(Input for this task):
┏━━
Lemma split_on_parts c s : Forall (λ p, c ∉ p) (Str.split_on c s).
Proof.
  induction s as [|x s IH]; cbn [Str.split_on].
  - repeat constructor. apply not_elem_of_nil.
  - destruct (N.eqb_spec x c) as [->|Hne].
    + constructor; [apply not_elem_of_nil|done].
    + assert (c ≠ x) as Hcx by done.
      destruct (Str.split_on c s) as [|w ws].
      * repeat constructor. rewrite not_elem_of_cons. split; [done|apply not_elem_of_nil].
      * inversion IH as [|?? Hw Hws]; subst. constructor; [|done].
        rewrite not_elem_of_cons. by split.
Qed.

Lemma split_on_length c s : length (Str.split_on c s) = S (occurrences c s).
Proof.
  unfold occurrences. induction s as [|x s IH]; [done|].
  cbn [Str.split_on]. rewrite filter_cons.
  destruct (N.eqb_spec x c) as [->|Hne].
  - rewrite decide_True by done. simpl. by rewrite IH.
  - rewrite decide_False by done.
    destruct (Str.split_on c s) as [|w ws]; simpl in *; [done|lia].
Qed.

Lemma split_on_absent c a : c ∉ a → Str.split_on c a = [a].
Proof.
  induction a as [|x a IH]; [done|]. intros [Hx Ha]%not_elem_of_cons.
  cbn [Str.split_on]. apply not_eq_sym, N.eqb_neq in Hx. by rewrite Hx, IH.
Qed.

Lemma split_on_cut c a rest :
  c ∉ a → Str.split_on c (a ++ c :: rest) = a :: Str.split_on c rest.
Proof.
  induction a as [|x a IH]; intros Ha.
  - cbn [app Str.split_on]. by rewrite N.eqb_refl.
  - apply not_elem_of_cons in Ha as [Hx Ha]. cbn [app Str.split_on].
    apply not_eq_sym, N.eqb_neq in Hx. by rewrite Hx, IH.
Qed.

(** The first piece of a string that opens with [a]: [a] and what follows
    it up to the first separator. *)
Lemma split_on_first c a rest :
  c ∉ a →
  ∃ p tl, Str.split_on c (a ++ rest) = (a ++ p) :: tl ∧
          (rest = p ∨ ∃ t, rest = p ++ c :: t).
Proof.
  intros Ha. induction a as [|x a IH].
  - cbn [app]. clear Ha. induction rest as [|y rest (p & tl & Hsp & Hp)].
    + exists [], []. auto.
    + cbn [Str.split_on]. destruct (N.eqb_spec y c) as [->|Hne].
      * exists [], (Str.split_on c rest). split; [done|]. right. by exists rest.
      * rewrite Hsp. exists (y :: p), tl. split; [done|].
        destruct Hp as [->|[t ->]]; [by left|]. right. by exists t.
  - apply not_elem_of_cons in Ha as [Hx Ha].
    destruct (IH Ha) as (p & tl & Hsp & Hp). exists p, tl. split; [|done].
    cbn [app Str.split_on]. apply not_eq_sym, N.eqb_neq in Hx. by rewrite Hx, Hsp.
Qed.

Lemma split_on_index0 c a rest :
  c ∉ a → rest = [] ∨ head rest = Some c →
  index (Str.split_on c (a ++ rest)) 0 = Ok a.
Proof.
  intros Ha [->|Hrest].
  - by rewrite app_nil_r, split_on_absent.
  - destruct rest as [|y rest]; [done|]. injection Hrest as ->.
    by rewrite split_on_cut.
Qed.
End SplitOnFacts.

(** X3: for a URL [a:b:port] or [a:b:port/path] (as in
    [http://localhost:8000/metrics]) the service name is the port. *)
Theorem service_name_is_port (a b port rest : pystr) :
  58 ∉ a → 58 ∉ b → 58 ∉ port → 47 ∉ port →
  rest = [] ∨ head rest = Some 47 →
  Bridge.service_name_of (a ++ [58] ++ b ++ [58] ++ port ++ rest) = Ok port.
Proof.
  intros Ha Hb Hport Hslash Hrest. unfold Bridge.service_name_of.
  cbn [app]. rewrite !split_on_cut by done.
  destruct (split_on_first 58 port rest Hport) as (p & tl & Hsp & Hp).
  rewrite Hsp. cbn. apply split_on_index0; [done|].
  destruct Hrest as [->|Hrest].
  - left. destruct Hp as [<-|[t Ht]]; [done|]. by destruct p.
  - destruct rest as [|y rest]; [done|]. injection Hrest as ->.
    destruct p as [|z p]; [|right].
    + destruct Hp as [|[t [= ?]]]; done.
    + by destruct Hp as [[= -> _]|[t [= -> _]]].
Qed.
┗━━
Every entry, from top to bottom, should be repeated word for word.

Lemma split_on_parts c s : Forall (λ p, c ∉ p) (Str.split_on c s).
Proof.
  induction s as [|x s IH]; cbn [Str.split_on].
  - repeat constructor. apply not_elem_of_nil.
  - destruct (N.eqb_spec x c) as [->|Hne].
    + constructor; [apply not_elem_of_nil|done].
    + assert (c ≠ x) as Hcx by done.
      destruct (Str.split_on c s) as [|w ws].
      * repeat constructor. rewrite not_elem_of_cons. split; [done|apply not_elem_of_nil].
      * inversion IH as [|?? Hw Hws]; subst. constructor; [|done].
        rewrite not_elem_of_cons. by split.
Qed.

Lemma split_on_length c s : length (Str.split_on c s) = S (occurrences c s).
Proof.
  unfold occurrences. induction s as [|x s IH]; [done|].
  cbn [Str.split_on]. rewrite filter_cons.
  destruct (N.eqb_spec x c) as [->|Hne].
  - rewrite decide_True by done. simpl. by rewrite IH.
  - rewrite decide_False by done.
    destruct (Str.split_on c s) as [|w ws]; simpl in *; [done|lia].
Qed.

Lemma split_on_absent c a : c ∉ a → Str.split_on c a = [a].
Proof.
  induction a as [|x a IH]; [done|]. intros [Hx Ha]%not_elem_of_cons.
  cbn [Str.split_on]. apply not_eq_sym, N.eqb_neq in Hx. by rewrite Hx, IH.
Qed.

Lemma split_on_cut c a rest :
  c ∉ a → Str.split_on c (a ++ c :: rest) = a :: Str.split_on c rest.
Proof.
  induction a as [|x a IH]; intros Ha.
  - cbn [app Str.split_on]. by rewrite N.eqb_refl.
  - apply not_elem_of_cons in Ha as [Hx Ha]. cbn [app Str.split_on].
    apply not_eq_sym, N.eqb_neq in Hx. by rewrite Hx, IH.
Qed.

(** The first piece of a string that opens with [a]: [a] and what follows
    it up to the first separator. *)
Lemma split_on_first c a rest :
  c ∉ a →
  ∃ p tl, Str.split_on c (a ++ rest) = (a ++ p) :: tl ∧
          (rest = p ∨ ∃ t, rest = p ++ c :: t).
Proof.
  intros Ha. induction a as [|x a IH].
  - cbn [app]. clear Ha. induction rest as [|y rest (p & tl & Hsp & Hp)].
    + exists [], []. auto.
    + cbn [Str.split_on]. destruct (N.eqb_spec y c) as [->|Hne].
      * exists [], (Str.split_on c rest). split; [done|]. right. by exists rest.
      * rewrite Hsp. exists (y :: p), tl. split; [done|].
        destruct Hp as [->|[t ->]]; [by left|]. right. by exists t.
  - apply not_elem_of_cons in Ha as [Hx Ha].
    destruct (IH Ha) as (p & tl & Hsp & Hp). exists p, tl. split; [|done].
    cbn [app Str.split_on]. apply not_eq_sym, N.eqb_neq in Hx. by rewrite Hx, Hsp.
Qed.

Lemma split_on_index0 c a rest :
  c ∉ a → rest = [] ∨ head rest = Some c →
  index (Str.split_on c (a ++ rest)) 0 = Ok a.
Proof.
  intros Ha [->|Hrest].
  - by rewrite app_nil_r, split_on_absent.
  - destruct rest as [|y rest]; [done|]. injection Hrest as ->.
    by rewrite split_on_cut.
Qed.
End SplitOnFacts.

(** X3: for a URL [a:b:port] or [a:b:port/path] (as in
    [http://localhost:8000/metrics]) the service name is the port. *)
Theorem service_name_is_port (a b port rest : pystr) :
  58 ∉ a → 58 ∉ b → 58 ∉ port → 47 ∉ port →
  rest = [] ∨ head rest = Some 47 →
  Bridge.service_name_of (a ++ [58] ++ b ++ [58] ++ port ++ rest) = Ok port.
Proof.
  intros Ha Hb Hport Hslash Hrest. unfold Bridge.service_name_of.
  cbn [app]. rewrite !split_on_cut by done.
  destruct (split_on_first 58 port rest Hport) as (p & tl & Hsp & Hp).
  rewrite Hsp. cbn. apply split_on_index0; [done|].
  destruct Hrest as [->|Hrest].
  - left. destruct Hp as [<-|[t Ht]]; [done|]. by destruct p.
  - destruct rest as [|y rest]; [done|]. injection Hrest as ->.
    destruct p as [|z p]; [|right].
    + destruct Hp as [|[t [= ?]]]; done.
    + by destruct Hp as [[= -> _]|[t [= -> _]]].
Qed.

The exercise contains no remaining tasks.